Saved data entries
■ ■ ■ ■ ■ ■ ■
Definition charts (systemStats : list SystemStatsRecord) (containers : bool) (dt : details)
    (info : SystemInfo) : option (list chart) :=
  let agentVersion := parseSemVer (Some (si_v info)) in
  let isLinux := negb (truthy (match dt_os dt with Some o => Some o | None => si_os info end)) in
  match sr_stats <$> last systemStats with
  | Some None => None
  | lastStats =>
      let stats := s ← lastStats; s in
      let lastGpus := s ← stats; st_g s in
      let '(hasEngines, hasPower) :=
        match lastGpus with Some _ => scan_gpus systemStats false false | None => (false, false) end in
      let efs := jkeys (default [] (s ← stats; st_efs s)) in
      battery ← battery_charts (s ← stats; st_bat s);
      Some ([CpuChart] ++ when containers [DockerCpu] ++ [MemoryChart] ++ when containers [DockerMemory] ++
            [DiskUsage; DiskIO; Bandwidth] ++ when containers [DockerNetwork] ++
            when (Qltb 0 (default 0%Q (s ← stats; st_su s))) [SwapChart] ++
            when (num_geb (minor agentVersion) (Fin 12)) [LoadAverageChart] ++
            when (bool_decide (is_Some (s ← stats; st_t s))) [TemperatureChart] ++
            battery ++ when hasPower [GpuPowerChart] ++
            gpu_charts lastGpus hasEngines ++
            concat ((λ name, [ExtraFsUsage name; ExtraFsIO name]) <$> efs) ++
            tables isLinux containers agentVersion)
  end.

Definition isPodman (dt : details) (info : SystemInfo) : bool :=
  default (default false (si_p info)) (dt_podman dt).

(** [str.replace(a, b)]: the first occurrence *)
Definition str_replace (a b s : string) : string :=
  match index_of s a with
  | Some n => slice_to s n +:+ b +:+ slice_from s (n + String.length a)
  | None => s
  end.
Definition dockerOrPodman (s : string) (podman : bool) : string :=
  if podman then str_replace "Docker" "Podman" (str_replace "docker" "podman" s) else s.

(** ** What a chart reads from a record

    [None] draws nothing; a record that is a gap has no measurements. *)

Definition mb : Q := 1024 * 1024.
Section DataKeys.
Variable showMax : bool.
Implicit Type stats : option SystemStats.

(** a property of a record that may be a gap *)
Definition prop {A} (f : SystemStats → option A) stats : option A := s ← stats; f s.

Definition cpu_key stats : option Q := if showMax then prop st_cpum stats else st_cpu <$> stats.
Definition disk_write stats : Q :=
  if showMax then default (default 0 (prop st_dwm stats) * mb)%Q (snd <$> prop st_dio stats)
  else default (default 0 (prop st_dw stats) * mb)%Q (snd <$> prop st_dio stats).
Definition disk_read stats : Q :=
  if showMax then default (default 0 (prop st_drm stats) * mb)%Q (fst <$> prop st_diom stats)
  else default (default 0 (prop st_dr stats) * mb)%Q (fst <$> prop st_dio stats).
(** [undefined * 1024] is [NaN] *)
Definition times_mb (x : option Q) : jsnum := match x with Some x => Fin (x * mb) | None => NaN end.
Definition bandwidth_sent stats : jsnum :=
  if showMax then default (Fin (default 0%Q (prop st_nsm stats) * mb)%Q) (Fin ∘ fst <$> prop st_bm stats)
  else default (times_mb (st_ns <$> stats)) (Fin ∘ fst <$> prop st_b stats).
Definition bandwidth_received stats : jsnum :=
  if showMax then default (Fin (default 0%Q (prop st_nrm stats) * mb)%Q) (Fin ∘ snd <$> prop st_bm stats)
  else default (times_mb (st_nr <$> stats)) (Fin ∘ snd <$> prop st_b stats).
Definition battery_key stats : option Z := fst <$> prop st_bat stats.
Definition gpu_of (id : string) stats : option GPUData := g ← prop st_g stats; jget id g.
Definition gpu_usage id stats : Q := default 0%Q (gpu_u <$> gpu_of id stats).
Definition gpu_vram id stats : Q := default 0%Q (g ← gpu_of id stats; gpu_mu g).
Definition gpu_engine id engine stats : Q :=
  default 0%Q (e ← (g ← gpu_of id stats; gpu_e g); jget engine e).
Definition fs_of (name : string) stats : option ExtraFsStats := m ← prop st_efs stats; jget name m.
Definition fs_usage name stats : option Q := fs_du <$> fs_of name stats.
(** [||] for writing, [??] for reading *)
Definition fs_write name stats : Q :=
  let fs := fs_of name stats in
  if showMax then js_or (f ← fs; fs_wbm f) (default 0 (f ← fs; fs_wm f) * mb)%Q
  else js_or (f ← fs; fs_wb f) (default 0 (f ← fs; fs_w f) * mb)%Q.
Definition fs_read name stats : Q :=
  let fs := fs_of name stats in
  if showMax then default (default 0 (f ← fs; fs_rm f) * mb)%Q (f ← fs; fs_rbm f)
  else default (default 0 (f ← fs; fs_r f) * mb)%Q (f ← fs; fs_rb f).
End DataKeys.

(** the amount and unit on an axis, and in a tooltip *)
Definition tick_bytes (val : Q) (unit : Unit) (perSecond megabytes : bool) : Q * string :=
  let '(value, u) := formatBytes val perSecond unit megabytes in
  (toFixedFloat value (if Qle_bool 10 value then 0 else 1), u).
Definition content_bytes `{Intl} (cache : list nat) (val : Q) (unit : Unit) : string :=
  let '(value, u) := formatBytes val true unit false in
  (decimalString cache value (if Qle_bool 100 value then 1 else 2)).1 +:+ " " +:+ u.
Definition tick_percent (val : Q) : Q * string := (toFixedFloat val 2, "%"%string).

(** [pinnedAxisDomain]: the upper end *)
Definition pinnedAxisDomain (dataMax : Q) : Q :=
  if Qltb 10 dataMax then inject_Z (round_half_up dataMax)
  else if Qltb 1 dataMax then (inject_Z (round_half_up (dataMax / (1 # 10))) * (1 # 10))%Q
  else dataMax.
(* ===== verification/PackageUpdates.v ===== *)
(** * Package updates: [components/package-updates-table/package-updates-table.tsx]

    The table's state, one definition per handler and per answer of a request, the derived
    lists, and the events as a step relation: a handler can run when its control is enabled,
    an answer at any moment after its request, in any order. *)
From Stdlib Require Import Ascii ZArith Lia.
From S2P Require Import Prelude JsValue Types.
Open Scope Z_scope.

(** ** Sets of names, in the order they were added *)

Definition set_has (name : string) (s : list string) : bool := bool_decide (name ∈ s).
Definition set_add (s : list string) (name : string) : list string :=
  if set_has name s then s else s ++ [name].
Definition set_delete (s : list string) (name : string) : list string :=
  List.filter (λ n, negb (String.eqb n name)) s.
Definition set_of (names : list string) : list string := foldl set_add [] names.

(** ** State *)

Inductive job_status := Idle | Running | Done | Failed | Unreachable.
#[export] Instance job_status_eq_dec : EqDecision job_status. Proof. solve_decision. Defined.

(** an answer about a job; [as_status] may be missing *)
Record ApplyStatus := {
  as_status : option job_status; as_packages : option (list string); as_message : option string;
  as_startedAt : option Z; as_finishedAt : option Z }.

Definition POLL_INTERVAL : Z := 5000.

Record table := {
  systemId : string; updates : option (list PackageUpdate); selected : list string;
  checking : bool; applying : option ApplyStatus; unsupported : bool; filter : string;
  announcedJob : Z }.
Definition new_table (system : string) (typed : string) : table := {|
  systemId := system; updates := None; selected := []; checking := false; applying := None;
  unsupported := false; filter := typed; announcedJob := 0 |}.

Definition set_updates (u : option (list PackageUpdate)) (s : table) : table := {|
  systemId := systemId s; updates := u; selected := selected s; checking := checking s;
  applying := applying s; unsupported := unsupported s; filter := filter s; announcedJob := announcedJob s |}.
Definition set_selected (names : list string) (s : table) : table := {|
  systemId := systemId s; updates := updates s; selected := names; checking := checking s;
  applying := applying s; unsupported := unsupported s; filter := filter s; announcedJob := announcedJob s |}.
Definition set_checking (b : bool) (s : table) : table := {|
  systemId := systemId s; updates := updates s; selected := selected s; checking := b;
  applying := applying s; unsupported := unsupported s; filter := filter s; announcedJob := announcedJob s |}.
Definition set_applying (a : option ApplyStatus) (s : table) : table := {|
  systemId := systemId s; updates := updates s; selected := selected s; checking := checking s;
  applying := a; unsupported := unsupported s; filter := filter s; announcedJob := announcedJob s |}.
Definition set_unsupported (s : table) : table := {|
  systemId := systemId s; updates := updates s; selected := selected s; checking := checking s;
  applying := applying s; unsupported := true; filter := filter s; announcedJob := announcedJob s |}.
Definition set_filter (typed : string) (s : table) : table := {|
  systemId := systemId s; updates := updates s; selected := selected s; checking := checking s;
  applying := applying s; unsupported := unsupported s; filter := typed; announcedJob := announcedJob s |}.
Definition set_announced (job : Z) (s : table) : table := {|
  systemId := systemId s; updates := updates s; selected := selected s; checking := checking s;
  applying := applying s; unsupported := unsupported s; filter := filter s; announcedJob := job |}.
■ ■ ■ ■ ■ ■ ■
* **Exercise instructions**
Look above for the line holding "an answer at" and the line holding "as_startedAt : option", then output exactly those two lines and every line between them, nothing more.

* **Exercise output**
    an answer at any moment after its request, in any order. *)
From Stdlib Require Import Ascii ZArith Lia.
From S2P Require Import Prelude JsValue Types.
Open Scope Z_scope.

(** ** Sets of names, in the order they were added *)

Definition set_has (name : string) (s : list string) : bool := bool_decide (name ∈ s).
Definition set_add (s : list string) (name : string) : list string :=
  if set_has name s then s else s ++ [name].
Definition set_delete (s : list string) (name : string) : list string :=
  List.filter (λ n, negb (String.eqb n name)) s.
Definition set_of (names : list string) : list string := foldl set_add [] names.

(** ** State *)

Inductive job_status := Idle | Running | Done | Failed | Unreachable.
#[export] Instance job_status_eq_dec : EqDecision job_status. Proof. solve_decision. Defined.

(** an answer about a job; [as_status] may be missing *)
Record ApplyStatus := {
  as_status : option job_status; as_packages : option (list string); as_message : option string;
  as_startedAt : option Z; as_finishedAt : option Z }.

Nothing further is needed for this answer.